BANGKOK -- Thai police on Wednesday issued an arrest warrant for a suspected bomber who is being hunted as part of the investigation into the Monday explosion that killed 20 people at a downtown Bangkok shrine. They also said that he did not act alone.

National chief of police Somyot Poompanmoung said "he didn't do it alone for sure. It's a network."

Investigators believe a man seen in security video wearing a yellow T-shirt and carrying a backpack set off the explosion. Police released several photos of the man, with and without the backpack, as well as a detailed sketch, and asked the public to provide information about him. Charges against him include conspiracy to commit pre-meditated murder, as well as charges relating to the posession of unauthorized explosives and weapons.

Police also announced Wednesday that two other men seen in the security footage are suspects.

"The person in red and the person in white are also suspects," police spokesman Prawut Thawornsiri said in a televised interview, according to the Reuters news agency.

Video of Bangkok blast shows suspect
Another explosion hits Bangkok

Thai police offered a reward for information on bombing suspects. Police spokesman Lt. Gen. Prawut Thavornsiri said in a tweet that 1 million baht - the equivalent to $28,080 - is being offered for any word on the bomber or bombers suspected of planting the explosive device.

Thai Prime Minister Prayuth Chan-ocha appealed to the suspect to surrender, because "he might get killed to stop him from talking."

"If the person wants to be safe, he should turn himself in. Officials will find a legal way to provide him with safety. It's better than living in hiding. It would make his life miserable," Prayuth told reporters on Wednesday.

The U.S. Embassy in Bangkok said it has not received reports of any Americans being affected by the bombing.

"We continue to liaise with local authorities and healthcare providers to determine whether any U.S. citizens may have been affected by the explosion," an embassy official said in a statement.

Meanwhile, the shrine that was the scene of Monday's deadly attack reopened to the public on Wednesday.

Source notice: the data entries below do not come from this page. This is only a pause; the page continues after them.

(** C17: the decoder accepts exactly the encodings.  A non-empty text either
    starts with the encoding of one valid code point, which [DecodeRune] returns
    with the length of the encoding, or starts with none, and the result is
    (RuneError, 1): overlong forms, surrogates and truncated sequences included.
    [DecodeRuneInString] agrees. *)
Theorem DecodeRune_exact (p : list Z) :
  Forall byte p ->
  DecodeRuneInString p = DecodeRune p /\
  DecodeRune [] = (RuneError, 0) /\
  (p <> [] ->
   (exists r rest, valid_rune r /\ p = utf8_bytes r ++ rest /\ DecodeRune p = (r, zlen (utf8_bytes r))) \/
   ((forall r rest, valid_rune r -> p <> utf8_bytes r ++ rest) /\ DecodeRune p = (RuneError, 1))).
Proof.
  intros Hp. split_and!; [apply DecodeRuneInString_eq|done|]. intros Hne. rewrite DecodeRune_arith by done.
  destruct (decode_dec p Hp Hne) as [(r & Hr & (rest & E) & D)|[D Hno]]; [left; by exists r, rest|by right].
Qed.
Lemma DecodeRune_exact_witness :
  (exists r rest, valid_rune r /\ [0xC3; 0xA9; 0x41] = utf8_bytes r ++ rest /\ DecodeRune [0xC3; 0xA9; 0x41] = (r, zlen (utf8_bytes r))) /\
  (forall r rest, valid_rune r -> [0xC0; 0x80] <> utf8_bytes r ++ rest).
Proof.
  split.
  - destruct (DecodeRune_exact [0xC3; 0xA9; 0x41]) as (_ & _ & H); [by repeat constructor|].
    destruct H as [H|[_ H]]; [done|exact H|vm_compute in H; discriminate H].
  - destruct (DecodeRune_exact [0xC0; 0x80]) as (_ & _ & H); [by repeat constructor|].
    destruct H as [(r & rest & Hr & _ & D)|[H _]]; [done| |exact H].
    assert (E : DecodeRune [0xC0; 0x80] = (RuneError, 1)) by (by vm_compute). rewrite E in D.
    injection D as <- D. vm_compute in D. discriminate D.
Defined.

(** C18: [DecodeLastRune] finds the encoding a text ends with, although it
    looks for it backwards over at most four bytes; when the text ends with none,
    the result is (RuneError, 1).  [FullRune] is false exactly for a proper
    beginning of the encoding of a valid code point: more input could complete it.
    [DecodeLastRuneInString] and [FullRuneInString] agree. *)
Theorem text_ends_exact (p : list Z) :
  Forall byte p ->
  DecodeLastRuneInString p = DecodeLastRune p /\
  DecodeLastRune [] = (RuneError, 0) /\
  (forall r, valid_rune r -> DecodeLastRune (p ++ utf8_bytes r) = (r, zlen (utf8_bytes r))) /\
  (p <> [] -> (forall pre r, valid_rune r -> p <> pre ++ utf8_bytes r) -> DecodeLastRune p = (RuneError, 1)) /\
  FullRuneInString p = FullRune p /\ (FullRune p = false <-> truncated p).
Proof.
  intros Hp. split; [apply DecodeLastRuneInString_eq|]. split; [done|]. split; [|split; [|split; [done|by apply FullRune_spec]]].
  - intros r Hr. by apply DecodeLastRune_finds.
  - intros Hne Hno. by apply DecodeLastRune_other.
Qed.
Lemma text_ends_exact_witness :
  DecodeLastRune ([0x80; 0x80] ++ utf8_bytes 0x1F600) = (0x1F600, 4) /\ truncated [0xE2; 0x82].
Proof.
  split.
  - destruct (text_ends_exact [0x80; 0x80]) as (_ & _ & H & _); [by repeat constructor|].
    apply (H 0x1F600). right. by split.
  - destruct (text_ends_exact [0xE2; 0x82]) as (_ & _ & _ & _ & _ & H); [by repeat constructor|]. by apply H.
Defined.

(** C19: [Valid] and [ValidString], with their fast path over machine words,
    return for every text, and return true exactly for the concatenations of
    encodings of valid code points; [RuneCount] and [RuneCountInString] return
    too, agree, and count the code points of such a text. *)
Theorem Valid_RuneCount_exact (p : list Z) :
  Forall byte p ->
  (exists b, Valid p = Some b /\ ValidString p = Some b /\ (b = true <-> utf8_text p)) /\
  (exists n, RuneCount p = Some n /\ RuneCountInString p = Some n /\ 0 <= n <= zlen p) /\
  (forall rs, Forall valid_rune rs -> p = encode_all rs -> RuneCount p = Some (zlen rs)).
Proof.
  intros Hp. split_and!.
  - destruct (valid_loop_spec (S (length p)) p Hp) as (b & E & Hb); [lia|]. by exists b.
  - destruct (range_count_total (S (length p)) p 0 Hp) as (n & E & Hn); [lia|]. exists n.
    rewrite RuneCount_InString by done. split_and!; [exact E|exact E|lia..].
  - intros rs Hrs E. rewrite RuneCount_InString by done. unfold RuneCountInString. rewrite E.
    rewrite range_count_encode; [done|done|]. clear Hp E p. unfold encode_all. induction Hrs as [|r rs Hr Hrs IH]; [cbn; lia|].
    cbn [fmap list_fmap concat length]. rewrite length_app. pose proof (utf8_bytes_ne r). destruct (utf8_bytes r); [done|]. cbn. lia.
Qed.
Lemma Valid_RuneCount_exact_witness :
  (exists b, Valid (replicate 40 0x41 ++ [0xE2; 0x82; 0xAC]) = Some b /\ ValidString (replicate 40 0x41 ++ [0xE2; 0x82; 0xAC]) = Some b
             /\ (b = true <-> utf8_text (replicate 40 0x41 ++ [0xE2; 0x82; 0xAC]))) /\
  RuneCount (encode_all [0x20AC; 0x41]) = Some 2.
Proof.
  split.
  - destruct (Valid_RuneCount_exact (replicate 40 0x41 ++ [0xE2; 0x82; 0xAC])) as [H _]; [by repeat constructor|exact H].
  - destruct (Valid_RuneCount_exact (encode_all [0x20AC; 0x41])) as (_ & _ & H); [by repeat constructor|].
    apply (H [0x20AC; 0x41]); [|done]. unfold valid_rune. repeat constructor; lia.
Defined.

A teary-eyed, young Singaporean who lost his mother in Monday's bombing as well as relatives of four members of a single Malaysian family who died in the blast were among those who offered prayers and incense sticks at the Erawan shrine. The relatives were led by a dozen Buddhist monks who performed a ritual.

The remains of the four Malaysians are scheduled to be returned to their hometown in Penang state later Wednesday. They were traveling on holiday in Bangkok in a group of seven.

Lee Tiang Heng, the grandfather of the 4-year-old Lee Jing Sian, who was among the dead, told Malaysia's New Strait Times daily newspaper that "the whole family is devastated with the news and we are finding it hard to come to terms with their deaths."

Malaysia's Deputy Foreign Affairs Minister Reezal Merican Naina Merican said the bombing was a "heinous ... unforgivable crime" and called on Thai authorities to expedite the investigation.

Bangkok has seen politically charged violence over the past decade; the deadliest, in 2010, killed more than 90 over two months and was centered on the same intersection where Monday's bomb went off. But none of those attacks included a bomb blast that seemed intended to produce mass casualties. The city has been relatively peaceful since a military coup ousted a civilian government in May last year after several months of sometimes violent political protests against the previous government.